(Stored items)
(* ===== verification/CatalogProps.v ===== *)
(** * internal/catalog: the state of the tenants under every operation

    [cstep] is one database statement (or transaction) or one file-system call
    of the catalog, so its runs are those of any number of processes on one
    catalog, crashes included: the INSERT of a tenant and each of its three
    directories are steps of their own.  The invariant [CInv] holds along them. *)

From S2P Require Import Prelude GoLib GoCodec GoLemmas GoStrings Catalog.

(** ** Rows *)

Section Rows.
Context {A : Type}.
Implicit Types (l : list A) (p : A → bool) (f : A → A).

Lemma elem_update_rows p f l y :
  y ∈ update_rows p f l ↔ ∃ x, x ∈ l ∧ y = if p x then f x else x.
Proof. unfold update_rows. rewrite list_elem_of_fmap. naive_solver. Qed.

Lemma update_rows_key {B} (k : A → B) p f l : (∀ x, k (f x) = k x) → k <$> update_rows p f l = k <$> l.
Proof.
  intros Hk. unfold update_rows. rewrite <-list_fmap_compose. apply list_fmap_ext. intros i x _. cbn. by destruct (p x).
Qed.

Lemma find_Some p l x : List.find p l = Some x → x ∈ l ∧ p x = true.
Proof. intros (? & ?)%List.find_some. by rewrite list_elem_of_In. Qed.

Lemma find_None p l : List.find p l = None → ∀ x, x ∈ l → p x = false.
Proof. intros Hf x Hx. by apply (List.find_none _ _ Hf), list_elem_of_In. Qed.

Lemma find_exists p l x : x ∈ l → p x = true → ∃ y, List.find p l = Some y.
Proof. intros Hx Hp. destruct (List.find p l) as [y|] eqn:E; [eauto|]. by rewrite (find_None p l E x Hx) in Hp. Qed.

(** Exactly one row matches a key that identifies rows. *)
Lemma affected_one {B} (k : A → B) p l x :
  NoDup (k <$> l) → x ∈ l → p x = true → (∀ y, y ∈ l → p y = true → k y = k x) → affected p l = 1.
Proof.
  intros Hn Hx Hp Hk. unfold affected. assert (List.filter p l = [x]) as ->; [|done].
  induction l as [|a l IH]; [by apply elem_of_nil in Hx|]. cbn in *. apply NoDup_cons in Hn as [Ha Hn].
  apply elem_of_cons in Hx as [->|Hx].
  - rewrite Hp. f_equal. apply lfilter_none. intros y Hy. apply not_true_iff_false. intros Hpy. apply Ha.
    rewrite <-(Hk y) by (set_solver || done). by apply list_elem_of_fmap_2.
  - destruct (p a) eqn:Ea; [|apply IH; [done|done|set_solver]]. destruct Ha. rewrite (Hk a) by (set_solver || done). by apply list_elem_of_fmap_2.
Qed.

Lemma affected_pos p l : affected p l ≠ 0 ↔ ∃ x, x ∈ l ∧ p x = true.
Proof.
  unfold affected. split.
  - intros Hn. destruct (List.filter p l) as [|x r] eqn:E; [done|]. exists x. apply elem_of_lfilter. rewrite E. set_solver.
  - intros (x & Hx%elem_of_lfilter). destruct (List.filter p l); [by apply elem_of_nil in Hx|cbn; lia].
Qed.

Lemma lfilter_fmap_NoDup {B} (k : A → B) p l : NoDup (k <$> l) → NoDup (k <$> List.filter p l).
Proof.
  induction l as [|x l IH]; cbn; [done|]. intros [Hx Hn]%NoDup_cons. destruct (p x); [|auto].
  apply NoDup_cons. split; [|auto]. intros (y & E & Hy)%list_elem_of_fmap. apply Hx. rewrite E. apply list_elem_of_fmap_2.
  by apply elem_of_lfilter in Hy as [? _].
Qed.
End Rows.

Lemma nocase_eq a b : nocase a b = true ↔ fold_case a = fold_case b.
Proof. apply String.eqb_eq. Qed.

Lemma has_id_eq id t : has_id id t = true ↔ tn_ID t = id.
Proof. apply String.eqb_eq. Qed.

Lemma is_status_eq s t : is_status s t = true ↔ tn_Status t = s.
Proof. apply bool_decide_eq_true. Qed.

(** ** Paths *)

Definition slash_free (x : string) : Prop := no_char (char 47) x.

Lemma slash_free_cut x y s t :
  slash_free x → slash_free y → x +:+ String (char 47) s = y +:+ String (char 47) t → x = y ∧ s = t.
Proof.
  revert y; induction x as [|a x IH]; intros [|b y] Hx Hy; cbn.
  - by intros [= ->].
  - intros [= <- _]. by apply Forall_cons in Hy as [? _].
  - intros [= -> _]. by apply Forall_cons in Hx as [? _].
  - apply Forall_cons in Hx as [_ Hx]. apply Forall_cons in Hy as [_ Hy]. intros [= -> E]. destruct (IH y Hx Hy E) as (-> & ->). done.
Qed.

Lemma HasPrefix_app s p : HasPrefix s p = true ↔ ∃ t, s = p +:+ t.
Proof.
  unfold HasPrefix. split; [|intros (t & ->); apply prefix_refl_app].
  revert s; induction p as [|a p IH]; intros s; [eauto|]. destruct s as [|b s]; cbn; [done|].
  destruct (ascii_dec a b) as [->|]; [|done]. intros (t & ->)%IH. by exists t.
Qed.

Lemma under_iff p q : under p q = true ↔ q = p ∨ ∃ t, q = p +:+ String (char 47) t.
Proof.
  unfold under. rewrite orb_true_iff, String.eqb_eq, HasPrefix_app. setoid_rewrite str_app_assoc. done.
Qed.

Section Paths.
Variable base : string.

(** Two components below one directory share no path. *)
Lemma under_unique x y q :
  slash_free x → slash_free y → under (base +:+ x) q = true → under (base +:+ y) q = true → x = y.
Proof.
  intros Hx Hy. rewrite !under_iff. intros [->|[t ->]] [E|[t' E]].
  - by apply str_app_inv_head in E.
  - rewrite str_app_assoc in E. apply str_app_inv_head in E. subst x. exfalso.
    unfold slash_free, no_char in Hx. rewrite bytes_of_app in Hx. apply Forall_app in Hx as [_ [? _]%Forall_cons]. done.
  - rewrite str_app_assoc in E. apply str_app_inv_head in E. subst y. exfalso.
    unfold slash_free, no_char in Hy. rewrite bytes_of_app in Hy. apply Forall_app in Hy as [_ [? _]%Forall_cons]. done.
  - rewrite !str_app_assoc in E. apply str_app_inv_head in E. by apply slash_free_cut in E as [-> _].
Qed.

Lemma drop_str_app s t : drop_str (String.length s) (s +:+ t) = t.
Proof. induction s as [|a s IH]; [by destruct t|exact IH]. Qed.

Lemma under_move a b q : under a q = true → under b (move_path a b q) = true.
Proof.
  intros Hu. unfold move_path. rewrite Hu. apply under_iff in Hu as [->|[t ->]]; apply under_iff.
  - left. rewrite <-(str_app_nil_r a) at 2. by rewrite drop_str_app, str_app_nil_r.
  - right. exists t. by rewrite drop_str_app.
Qed.

Lemma under_strict p q : under p q = true → q = p ∨ HasPrefix q (p +:+ "/") = true.
Proof. unfold under. by intros [->%String.eqb_eq|?]%orb_true_iff; [left|right]. Qed.
End Paths.

(** ** Steps and the invariant *)

Section Steps.
Context `{GoUnicode} `{GoURL} `{GoNet} `{GoPrint}.
Variable dataRoot : string.
Local Notation root := (tenant_root dataRoot).
Local Notation staging := (tenant_staging dataRoot).
Implicit Types (c : Catalog) (t : Tenant) (m : HostMapping) (d : Deletion).

(** An identifier as uuid.NewString makes them. *)
Definition plain (id : string) : Prop := slash_free id ∧ HasPrefix id ".deleting-" = false.

(** One statement, transaction or file-system call, by any process. *)
Inductive cstep : Catalog → Catalog → Prop :=
| s_insert now id o c : plain id → id ∉ tn_ID <$> c_tenants c → cstep c (Create_insert now id o c).1
| s_mkdir t made dir rest c : (** one of the three directories, after those before it *)
    t ∈ c_tenants c → tn_Status t = StatusCreating → tenant_dirs dataRoot (tn_ID t) = made ++ dir :: rest →
    (∀ q, q ∈ made → q ∈ c_files c) → cstep c (with_files (MkdirAll dir) c)
| s_ready now id c : cstep c (MarkReady now id c).1
| s_disable now id c : cstep c (Disable now id c).1
| s_enable now id c : cstep c (Enable now id c).1
| s_update_owner now id owner c : cstep c (UpdateOwner now id owner c).1
| s_transfer now id current next c : cstep c (TransferOwner now id current next c).1
| s_set_host now id host c : cstep c (SetHost_update now id host c).1
| s_clear_host now id c : cstep c (ClearHost now id c).1
| s_add_host now id host site c : cstep c (AddHost_insert now id host site c).1
| s_set_site now id host site c : cstep c (SetHostSite now id host site c).1
| s_remove_host id host c : cstep c (RemoveHost id host c).1
| s_begin now id c : cstep c (beginDeletion dataRoot now id c).1
| s_stage d files c :
    d ∈ c_deletions c → stageTenant (dl_root d) (dl_staging d) (c_files c) = Ok files → cstep c (with_files (λ _, files) c)
| s_remove d files c : (** os.RemoveAll, perhaps interrupted *)
    d ∈ c_deletions c → dl_root d ∉ c_files c → RemoveAll (dl_staging d) (c_files c) ⊆ files → files ⊆ c_files c →
    cstep c (with_files (λ _, files) c)
| s_finish d c :
    d ∈ c_deletions c → dl_root d ∉ c_files c → RemoveAll (dl_staging d) (c_files c) = c_files c →
    cstep c (finishDeletion (dl_id d) c).1
| s_consume now id expires c : cstep c (ConsumeAuth now id expires c).1.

## Required action
Your response should be the lines of the entries above that include the string "Types".

## Exercise answer
Implicit Types (l : list A) (p : A → bool) (f : A → A).
Implicit Types (c : Catalog) (t : Tenant) (m : HostMapping) (d : Deletion).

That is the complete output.